§ Task brief:
The lines of the records that include "published" should all be copied.

[Entries taken from a collection]
Lemma reaches_supervised d p cfg h t : reaches d (Start p cfg h) t -> supervised t.
Proof.
  induction 1 as [t H|m t t' _ IH _ H]; [by eapply init_supervised|].
  eapply handle_supervised; [done|]. by apply (supervised_ext t).
Qed.

(** *** No panic *)

(** The manager of an object with resources has an actor status, and the
    cached statuses have their slots in the counters. *)
Record wf (t : Manager) : Prop := {
  wf_actor : isActor t = true -> is_Some (object.ActorStatus_ (status_ t));
  wf_status : map_Forall (fun _ => representable) (instStatus t) }.

(** What the publishers of the messages ensure: the states are decoded ones, and
    an object with resources keeps them. *)
Definition sound (actor : bool) (m : Msg) : Prop :=
  match m with
  | InstanceStatusUpdated _ v => representable v
  | InstanceConfigUpdated _ c => actor = true -> is_Some (ActorConfig_ c)
  | _ => True
  end.

Lemma updateStatus_total t :
  wf t -> exists t', updateStatus t = Some t' /\ wf t' /\ isActor t' = isActor t.
Proof.
  intros [Ha Hs].
  assert (exists t', updateStatus t = Some t') as [t' Hu].
  { destruct (isActor t) eqn:Hi; [|unfold updateStatus; rewrite Hi; by eexists].
    destruct Ha as [a Ha]; [done|].
    destruct (updateStatus_Some t a) as (a' & -> & _); [done|done| |by eexists].
    unfold statuses. rewrite Forall_fmap. apply Forall_forall. intros [n s] H.
    by apply elem_of_map_to_list, Hs in H. }
  exists t'. split; [done|]. apply updateStatus_frame in Hu as [].
  split; [|done]. constructor; [rewrite frame_actor0; auto|by rewrite frame_status0].
Qed.

Lemma tryStart_total scopes t :
  object.Scope (status_ t) <> [] -> wf t ->
  exists t', tryStart scopes t = Some t' /\ wf t' /\ isActor t' = isActor t.
Proof.
  intros Hne Hwf. unfold tryStart, startInstanceMonitor.
  destruct (object.Scope _); [done|]. cbn [length Nat.eqb].
  destruct (imonStarter_Start _); cbn; eexists; (split; [done|]); split; try done;
    by destruct Hwf.
Qed.

Lemma configure_actor c s : is_Some (object.ActorStatus_ (configure c s)) <-> is_Some (ActorConfig_ c).
Proof.
  unfold configure. destruct (ActorConfig_ c); cbn; [split; by eexists|done].
Qed.
(* ===== verification/Discover.v ===== *)
(** * daemon/discover: the loop that starts the object monitors

    [discover.omon] keeps the set of the objects whose monitor (daemon/omon) is
    started.  It starts one when an instance configuration of an object is
    published, and, because the monitor may return while a configuration is
    being recreated, looks for configurations again when a monitor reports its
    end.

    The second part composes this loop with the monitors it starts, the store of
    the instance configurations they share, and the messages between them, as a
    step relation: the interleavings of the publishers, of the loop and of the
    monitors are the sequences of steps. *)

From S2P Require Import Prelude Status Naming Instance Omon.

Open Scope string_scope.
Import instance.

Module discover.

(** ** omon.go *)

(** The messages of the subscription. *)
Inductive Msg :=
| AuditStart
| AuditStop
| InstanceConfigUpdated (Path : naming.Path) (Node : string) (Value : Config)
| ObjectStatusDone (Path : naming.Path).

(** [omonStarted], whose values are all true, is the set of its keys.  The
    second component of a result is the argument of the call of omon.Start, when
    there is one; omon.Start returns no error. *)
Definition Started := gset naming.Path.

Definition startOmon (p : naming.Path) (instanceConfig : Config) (omonStarted : Started) :
    Started * option (naming.Path * Config) :=
  ({[p]} ∪ omonStarted, Some (p, instanceConfig)).

(** The loop over the configurations of an object, [nodes] being the order of
    the iteration. *)
Fixpoint lastestConfig (nodes : list string) (configs : gmap string Config)
    (last : option Config) : option Config :=
  match nodes with
  | [] => last
  | n :: nodes' =>
      match configs !! n with
      | None => lastestConfig nodes' configs last
      | Some iConfig =>
          let take := match last with
                      | None => true
                      | Some c => time.After (Config_UpdatedAt iConfig) (Config_UpdatedAt c)
                      end in
          lastestConfig nodes' configs (if take then Some iConfig else last)
      end
  end.

Definition onInstanceConfigUpdated (p : naming.Path) (Value : Config) (omonStarted : Started) :
    Started * option (naming.Path * Config) :=
  if bool_decide (p ∈ omonStarted) then (omonStarted, None)
  else startOmon p Value omonStarted.

(** [configs] is instance.ConfigData.GetByPath(p). *)
Definition onObjectStatusDone (nodes : list string) (configs : gmap string Config)
    (p : naming.Path) (omonStarted : Started) : Started * option (naming.Path * Config) :=
  let omonStarted := omonStarted ∖ {[p]} in
  match lastestConfig nodes configs None with
  | Some c => startOmon p c omonStarted
  | None => (omonStarted, None)
  end.

(** One turn of the loop. *)
Definition handle (nodes : list string) (configs : gmap string Config) (m : Msg)
    (omonStarted : Started) : Started * option (naming.Path * Config) :=
  match m with
  | AuditStart | AuditStop => (omonStarted, None)
  | InstanceConfigUpdated p _ v => onInstanceConfigUpdated p v omonStarted
  | ObjectStatusDone p => onObjectStatusDone nodes configs p omonStarted
  end.

(** The configuration a monitor is restarted with is one of the most recent. *)
Lemma lastestConfig_max nodes configs last c :
  lastestConfig nodes configs last = Some c ->
  (last = Some c \/ exists n, n ∈ nodes /\ configs !! n = Some c) /\
  (forall n c', n ∈ nodes -> configs !! n = Some c' -> (Config_UpdatedAt c' <= Config_UpdatedAt c)%Z) /\
  (forall c', last = Some c' -> (Config_UpdatedAt c' <= Config_UpdatedAt c)%Z).
Proof.
  revert last. induction nodes as [|n nodes IH]; intros last H; cbn in H.
  - subst. split_and!; [by left|set_solver|intros c' [= ->]; lia].
  - destruct (configs !! n) as [ic|] eqn:Hn.
    + apply IH in H as (Hin & Hmax & Hlast). split_and!.
      * destruct last as [c0|]; [destruct (time.After _ _)|]; cbn in Hin;
          destruct Hin as [Hin|(n' & ? & ?)]; simplify_eq; try (by left);
          right; eexists; (split; [|done]); set_solver.
      * intros n' c' [->|Hn']%elem_of_cons Hc'; [|by eapply Hmax]. simplify_eq.
        destruct last as [c0|]; [|by apply Hlast]. destruct (time.After _ _) eqn:Ha; [by apply Hlast|].
        apply time.After_false in Ha. specialize (Hlast c0 eq_refl). lia.
      * intros c' ->. destruct (time.After _ _) eqn:Ha; [|by apply Hlast].
        apply time.After_spec in Ha. specialize (Hlast ic eq_refl). lia.
    + apply IH in H as (Hin & Hmax & Hlast). split_and!; [| |done].
      * destruct Hin as [?|(n' & ? & ?)]; [by left|right; exists n'; set_solver].
      * intros n' c' [->|Hn']%elem_of_cons Hc'; [congruence|by eapply Hmax].
Qed.
(** The select of [worker]. *)
Definition handle (m : Msg) (t : Manager) : Manager :=
  match m with
  | ClusterConfigUpdated v nc na nr => onClusterConfigUpdated v nc na nr t
  | ConfigFileUpdated => onConfigFileUpdated t
  | DaemonListenerUpdated n s at_ => onDaemonListenerUpdated n s at_ t
  | ForgetPeer n => onForgetPeer n t
  | JoinRequest n => onJoinRequest n t
  | LeaveRequest n => onLeaveRequest n t
  | HeartbeatMessageTypeUpdated to nodes joined => onHeartbeatMessageTypeUpdated to nodes joined t
  | PeerNodeConfigUpdated n env => onPeerNodeConfigUpdated n env t
  | PeerNodeMonitorDeleted n => onNodeMonitorDeleted n t
  | PeerNodeMonitorUpdated n v => onPeerNodeMonitorUpdated n v t
  | PeerNodeOsPathsUpdated n paths => onPeerNodeOsPathsUpdated n paths t
  | NodeFrozenFileRemoved => onNodeFrozenFileRemoved t
  | NodeFrozenFileUpdated at_ => onNodeFrozenFileUpdated at_ t
  | PeerNodeLabelsUpdated n labels => onPeerNodeLabelsUpdated n labels t
  | NodeStatusGenUpdates gen => onNodeStatusGenUpdates gen t
  | RejoinDone nodes at_ up => onNodeRejoin nodes at_ up t
  | SetNodeMonitor v => onSetNodeMonitor v t
  | CmdOrchestrate c => onOrchestrate c t
  | StatsTick => updateStats t
  | ArbitratorTick => onArbitratorTicker t
  | ArbitratorsChecked gen result => onArbitratorsChecked gen result t
  | RejoinTick => onRejoinGracePeriodExpire t
  | LastShutdownTick => onLastShutdownFileTouchTicker t
  end.

(** The loop of [worker]: the messages in the order they are received. *)
Definition run (ms : list Msg) (t : Manager) : Manager := foldl (fun t m => handle m t) t ms.

End methods.

End nmon.
(* ===== verification/NmonSafety.v ===== *)
(** * daemon/nmon: what the node monitor guarantees

    The accounts of the orchestrations, the freshness of the published state,
    and the hold of the rejoin state, over every sequence of messages. *)

From S2P Require Import Prelude Status Naming Instance Nmon NmonLogic.

Open Scope string_scope.
Import node nmon nmonLogic.

Module nmonSafety.

(** ** The ledger of the orchestrations *)

(** An orchestration by its id, expect, global expect and date. *)
Definition Sig : Type := Z * string * MonitorGlobalExpect * time.Time.

Definition sigOf (e : OrchestrationEnd) : Sig :=
  (End_ID e, End_Expect e, End_GlobalExpect e, End_GlobalExpectUpdatedAt e).

Definition acceptedBy (e : Event) : option Sig :=
  match e with
  | Pub (NodeOrchestrationAccepted id ex ge at_) => Some (id, ex, ge, at_)
  | _ => None
  end.

Definition endedBy (e : Event) : option Sig :=
  match e with
  | Pub (NodeOrchestrationEnd e) => Some (sigOf e)
  | _ => None
  end.

(** The orchestrations accepted and ended, most recent first. *)
Definition accepted (t : Manager) : list Sig := omap acceptedBy (trace t).
Definition ended (t : Manager) : list Sig := omap endedBy (trace t).

(** The accounts balance: what was accepted is what ended, then what is
    pending, which is what the monitor state names. *)
Record ledger (t : Manager) : Prop := {
  ledger_balance : accepted t = (option_list (sigOf <$> orchestrationPending t) ++ ended t)%list;
  ledger_id : OrchestrationID (state t) = default 0%Z (End_ID <$> orchestrationPending t);
  ledger_named : forall e, orchestrationPending t = Some e -> End_ID e <> 0%Z }.

Lemma ledger_same t u :
  ledger t -> OrchestrationID (state u) = OrchestrationID (state t) ->
  orchestrationPending u = orchestrationPending t -> trace u = trace t -> ledger u.
Proof.
  intros [Hb Hi Hn] Hid Hp Htr. unfold accepted, ended in *.
  by split; unfold accepted, ended; rewrite ?Hid, ?Hp, ?Htr.
Qed.

Lemma ledger_emit t e : acceptedBy e = None -> endedBy e = None -> ledger t -> ledger (emit e t).
Proof.
  intros Ha He [Hb Hi Hn]. split; [|done..]. unfold accepted, ended, emit in *. cbn. by rewrite Ha, He.
Qed.

Lemma ledger_quiet t u : quiet t u -> ledger t -> ledger u.
Proof.
  intros [Hs _ _ Hp _ (es & Htr & Hes)] [Hb Hi Hn].
  assert (omap acceptedBy es = [] /\ omap endedBy es = []) as [Ha He].
  { clear -Hes. induction Hes as [|e es He Hes [IHa IHe]]; [done|]. cbn.
    destruct e as [[]| | | | | | | | | | | | | | | | | |]; try done. }
  unfold accepted, ended in *.
  by split; unfold accepted, ended; rewrite ?Hs, ?Hp, ?Htr, ?omap_app, ?Ha, ?He.
Qed.

(** [I (f t)] from [I t], for an assignment [f] the lemma [same] covers. *)
Ltac step_over t same :=
  match goal with
  | |- ?I _ => cut (I t); [generalize t; let x := fresh "x" in intros x ?; apply (same x); [done|reflexivity..]|]
  end.

Create HintDb ledger discriminated.
#[local] Hint Resolve ledger_emit : ledger.
#[local] Hint Extern 1 (ledger (pub _ _)) => apply ledger_emit; [reflexivity..|] : ledger.
#[local] Hint Extern 1 (ledger (emit _ _)) => apply ledger_emit; [reflexivity..|] : ledger.
#[local] Hint Extern 2 (ledger (upd _ _ ?t)) => step_over t ledger_same : ledger.
#[local] Hint Extern 2 (ledger (set _ ?t)) => step_over t ledger_same : ledger.

Ltac ledger_tac := cbv zeta; repeat split_test; simplify_eq; cbn [fst snd]; eauto 30 with ledger.

Section ledger_methods.
Context `{E : Env}.

Lemma ledger_updateIfChange t : ledger t -> ledger (updateIfChange t).
Proof. unfold updateIfChange, update. ledger_tac. Qed.
#[local] Hint Resolve ledger_updateIfChange : ledger.

Lemma ledger_transitionTo s t : ledger t -> ledger (transitionTo s t).
Proof. unfold transitionTo. ledger_tac. Qed.
#[local] Hint Resolve ledger_transitionTo : ledger.

Lemma ledger_abortPending t :
  accepted t = (option_list (sigOf <$> orchestrationPending t) ++ ended t)%list ->
  let u := abortPendingOrchestration t in
  accepted u = ended u /\ orchestrationPending u = None /\ state u = state t.
Proof. unfold abortPendingOrchestration. destruct (orchestrationPending t) as [e|] eqn:He; cbn; auto. Qed.

Lemma ledger_adoptOrchestration id t : ledger t -> ledger (adoptOrchestration id t).
Proof.
  intros Hl. unfold adoptOrchestration. destruct (_ || _) eqn:Hskip; [done|]. reflect.
  destruct (ledger_abortPending t (ledger_balance t Hl)) as (Hae & Hp & Hst).
  split; cbn; [|done|by intros e [= <-]].
  unfold accepted, ended in *. cbn. by rewrite Hae.
Qed.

§ Answer box:
    published, and, because the monitor may return while a configuration is
    The accounts of the orchestrations, the freshness of the published state,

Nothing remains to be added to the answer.